Check each line of the listing for the string "Lemma". Copy those where it appears.

"""

Lemma index_below_height (L : list bytes) i :
  (0 <= i < js_length L)%Z -> (i < 2 ^ Z.of_nat (Nat.log2_up (length L)))%Z.
Proof.
  unfold js_length. intros Hi.
  destruct (decide (length L <= 1)) as [Hle|Hgt].
  - rewrite (proj2 (Nat.log2_up_null _)) by done. simpl. lia.
  - destruct (Nat.log2_up_spec (length L)) as [_ Hhi]; [lia|].
    apply Nat2Z.inj_le in Hhi. rewrite Nat2Z.inj_pow in Hhi. simpl (Z.of_nat 2) in Hhi. lia.
Qed.
End Facts.

(** ** The public path *)

Section PublicPath.
Context (keccak256 : bytes -> bytes) (contents privateRoots : list bytes).
#[local] Abbreviation leaves := (map keccak256 contents).
#[local] Abbreviation tree := (V10MerkleTree keccak256 leaves).
#[local] Abbreviation committed := (structuredKARootV10 keccak256 leaves privateRoots).
#[local] Abbreviation priv := (collapsePrivateDataHashV10 keccak256 privateRoots).

Lemma structured_leafCount : sk_leafCount committed = js_length (canonicalLeaves leaves).
Proof. apply (tc_count (hash := keccak256)). Qed.

Lemma structured_root : contents <> [] -> sk_root committed = keccak256 (root tree ++ priv).
Proof. intros H. unfold structuredKARootV10. simpl. by destruct contents. Qed.

Lemma in_range_nonempty i a : js_at (canonicalLeaves leaves) i = Some a -> contents <> [].
Proof. intros [_ H]%js_at_Some ->. done. Qed.

(** The proof of the public subtree followed by the private sibling leads to
    the structured root. *)
Lemma structured_climb i a pf :
  js_at (canonicalLeaves leaves) i = Some a -> proof tree i = Ok pf ->
  length pf = Nat.log2_up (length (canonicalLeaves leaves)) /\
  climb keccak256 a i (pf ++ [priv]) = sk_root committed.
Proof.
  intros Ha Hpf. destruct (tc_complete (hash := keccak256) (t := tree) i a Ha) as (pf' & Hpf' & Hlen & Hc).
  assert (pf' = pf) as -> by congruence. split; [done|].
  apply js_at_Some in Ha as Hr. destruct Hr as [Hr _].
  rewrite climb_snoc_top, Hc, structured_root; [done|by eapply in_range_nonempty|].
  pose proof (index_below_height _ _ Hr). unfold js_length in *. rewrite Hlen. lia.
Qed.

Lemma build_inv chunkId expected m :
  buildV10ProofMaterial keccak256 contents privateRoots chunkId expected = Ok m ->
  exists pf,
    js_at (canonicalLeaves leaves) chunkId = Some (pm_leaf m) /\ proof tree chunkId = Ok pf /\
    pm_proof m = pf ++ [priv] /\ keccak256 (pm_content m) = pm_leaf m /\ pm_content m ∈ contents /\
    pm_merkleRoot m = sk_root committed /\ pm_merkleRoot m = mc_merkleRoot expected /\
    pm_leafCount m = sk_leafCount committed /\ pm_leafCount m = mc_merkleLeafCount expected.
Proof.
  unfold buildV10ProofMaterial. cbv zeta. intros H. ok_inv. subst m. cbn -[structuredKARootV10].
  apply liftTree_Ok, (contract_leafAt keccak256 tree (canonicalLeaves leaves)) in H3.
  apply liftTree_Ok in H5. destruct (byHash _ _ !! _) as [c|] eqn:Hc; [|done]. ok_inv. subst c.
  apply byHash_content in Hc as [Hk Hin]. eexists. apply negb_false_iff in H0, H1.
  apply bytesEqual_eq in H1. apply Z.eqb_eq in H0. by split_and!.
Qed.

Lemma build_total chunkId expected :
  mc_merkleLeafCount expected = sk_leafCount committed ->
  mc_merkleRoot expected = sk_root committed ->
  (0 <= chunkId < sk_leafCount committed)%Z ->
  exists m, buildV10ProofMaterial keccak256 contents privateRoots chunkId expected = Ok m.
Proof.
  intros Hc Hr Hi. pose proof Hi as Hi'. rewrite structured_leafCount in Hi'.
  destruct (js_at_in_range _ _ Hi') as (a & Ha & Hin). apply (canonicalLeaves_elem leaves) in Hin.
  destruct (byHash_total keccak256 contents a Hin) as [c Hby].
  destruct (contract_complete keccak256 tree _ _ _ Ha) as (pf & Hpf & _).
  unfold buildV10ProofMaterial. cbv zeta. rewrite Hc, Hr, Z.eqb_refl.
  rewrite (proj2 (bytesEqual_eq _ _) eq_refl).
  assert (((chunkId <? 0) || (chunkId >=? sk_leafCount committed))%Z = false) as -> by (apply orb_false_iff; lia).
  cbn -[structuredKARootV10]. change (sk_publicTree committed) with tree.
  rewrite (tc_leaf (hash := keccak256) _ _ Ha). simpl. rewrite Hby. simpl. rewrite Hpf. simpl. eauto.
Qed.
End PublicPath.

(** A successful [buildV10ProofMaterial] returns content taken from the given
    contents whose hash is the returned leaf, echoes the expected commitment, and its
    result passes [verifyV10ProofMaterial]. *)
Theorem build_passes_self_check keccak256 contents privateRoots chunkId expected m :
  buildV10ProofMaterial keccak256 contents privateRoots chunkId expected = Ok m ->
  pm_content m ∈ contents /\ keccak256 (pm_content m) = pm_leaf m /\
  pm_merkleRoot m = mc_merkleRoot expected /\ pm_leafCount m = mc_merkleLeafCount expected /\
  verifyV10ProofMaterial keccak256 m chunkId expected = true.
Proof.
  intros (pf & Ha & Hpf & Hp & Hk & Hin & Hroot & Hroot' & Hlc & Hlc')%build_inv.
  split_and!; [done..|]. unfold verifyV10ProofMaterial.
  rewrite Hlc', Z.eqb_refl, Hroot', Hk, !(proj2 (bytesEqual_eq _ _) eq_refl). simpl.
  apply verify_true. rewrite Hp, <- Hroot', Hroot.
  by destruct (structured_climb _ _ privateRoots _ _ _ Ha Hpf).
Qed.

Definition sampleContents : list bytes := [[x61]; [x62]; [x63]; [x61]].
Definition sampleCommitment : V10MerkleCommitment :=
  let r := structuredKARootV10 sampleHash (map sampleHash sampleContents) [sampleLeaf x07] in
  {| mc_merkleRoot := sk_root r; mc_merkleLeafCount := sk_leafCount r |}.
Definition sampleMaterial : V10ProofMaterial :=
  match buildV10ProofMaterial sampleHash sampleContents [sampleLeaf x07] 2 sampleCommitment with
  | Ok m => m
  | Err _ => {| pm_content := []; pm_leaf := []; pm_proof := []; pm_merkleRoot := []; pm_leafCount := 0 |}
  end.

Lemma build_passes_self_check_witness :
  pm_content sampleMaterial ∈ sampleContents /\
  sampleHash (pm_content sampleMaterial) = pm_leaf sampleMaterial /\
  pm_merkleRoot sampleMaterial = mc_merkleRoot sampleCommitment /\
  pm_leafCount sampleMaterial = mc_merkleLeafCount sampleCommitment /\
  verifyV10ProofMaterial sampleHash sampleMaterial 2 sampleCommitment = true.
Proof. apply (build_passes_self_check _ _ [sampleLeaf x07]). vm_compute. reflexivity. Defined.

(** The outcome of [buildV10ProofMaterial] on every input: a leaf-count mismatch is
    reported first, then a root mismatch, then a chunk outside the leaves, and when the
    commitment matches and the chunk is in range the material is always built (no other
    error can occur). *)
Theorem build_outcome keccak256 contents privateRoots chunkId expected :
  let r := structuredKARootV10 keccak256 (map keccak256 contents) privateRoots in
  let out := buildV10ProofMaterial keccak256 contents privateRoots chunkId expected in
  if decide (sk_leafCount r <> mc_merkleLeafCount expected)
  then out = Err (V10ProofLeafCountMismatchError (sk_leafCount r) (mc_merkleLeafCount expected))
  else if decide (sk_root r <> mc_merkleRoot expected)
  then out = Err (V10ProofRootMismatchError (sk_root r) (mc_merkleRoot expected))
  else if decide (0 <= chunkId < sk_leafCount r)%Z
  then exists m, out = Ok m
  else out = Err (V10ProofChunkOutOfRangeError chunkId (sk_leafCount r)).
Proof.
  intros r out. case_decide as Hc.
  { unfold out, buildV10ProofMaterial. cbv zeta. fold r.
    by rewrite (proj2 (Z.eqb_neq _ _) Hc). }
  case_decide as Hr.
  { unfold out, buildV10ProofMaterial. cbv zeta. fold r. rewrite (proj2 (Z.eqb_eq _ _) Hc).
    destruct (bytesEqual _ _) eqn:E; [by apply bytesEqual_eq in E|done]. }
  case_decide as Hi.
  - by apply build_total.
  - unfold out, buildV10ProofMaterial. cbv zeta. fold r.
    rewrite (proj2 (Z.eqb_eq _ _) Hc), (proj2 (bytesEqual_eq _ _) Hr). cbn [negb throw_if].
    assert (((chunkId <? 0) || (chunkId >=? sk_leafCount r))%Z = true) as ->; [|done].
    apply orb_true_iff. lia.
Qed.

(** ** Acceptance on chain *)

(** The inputs hashed to check a submission, for the tree over contents, and for
    a structured commitment. *)
Definition submissionHashed (keccak256 : bytes -> bytes) (content : bytes) (chunkId : Z) (pf : list bytes) : list bytes :=
  content :: climbHashed keccak256 (keccak256 content) (Z.to_nat chunkId) pf.

Definition catalogHashed (keccak256 : bytes -> bytes) (contents : list bytes) : list bytes :=
  contents ++ treeHashed (V10MerkleTree keccak256 (map keccak256 contents)).

Definition commitmentHashed (keccak256 : bytes -> bytes) (contents privateRoots : list bytes) : list bytes :=
  (root (V10MerkleTree keccak256 (map keccak256 contents)) ++ collapsePrivateDataHashV10 keccak256 privateRoots)
  :: catalogHashed keccak256 contents.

"""

### [Task result]
Lemma index_below_height (L : list bytes) i :
Lemma structured_leafCount : sk_leafCount committed = js_length (canonicalLeaves leaves).
Lemma structured_root : contents <> [] -> sk_root committed = keccak256 (root tree ++ priv).
Lemma in_range_nonempty i a : js_at (canonicalLeaves leaves) i = Some a -> contents <> [].
Lemma structured_climb i a pf :
Lemma build_inv chunkId expected m :
Lemma build_total chunkId expected :
Lemma build_passes_self_check_witness :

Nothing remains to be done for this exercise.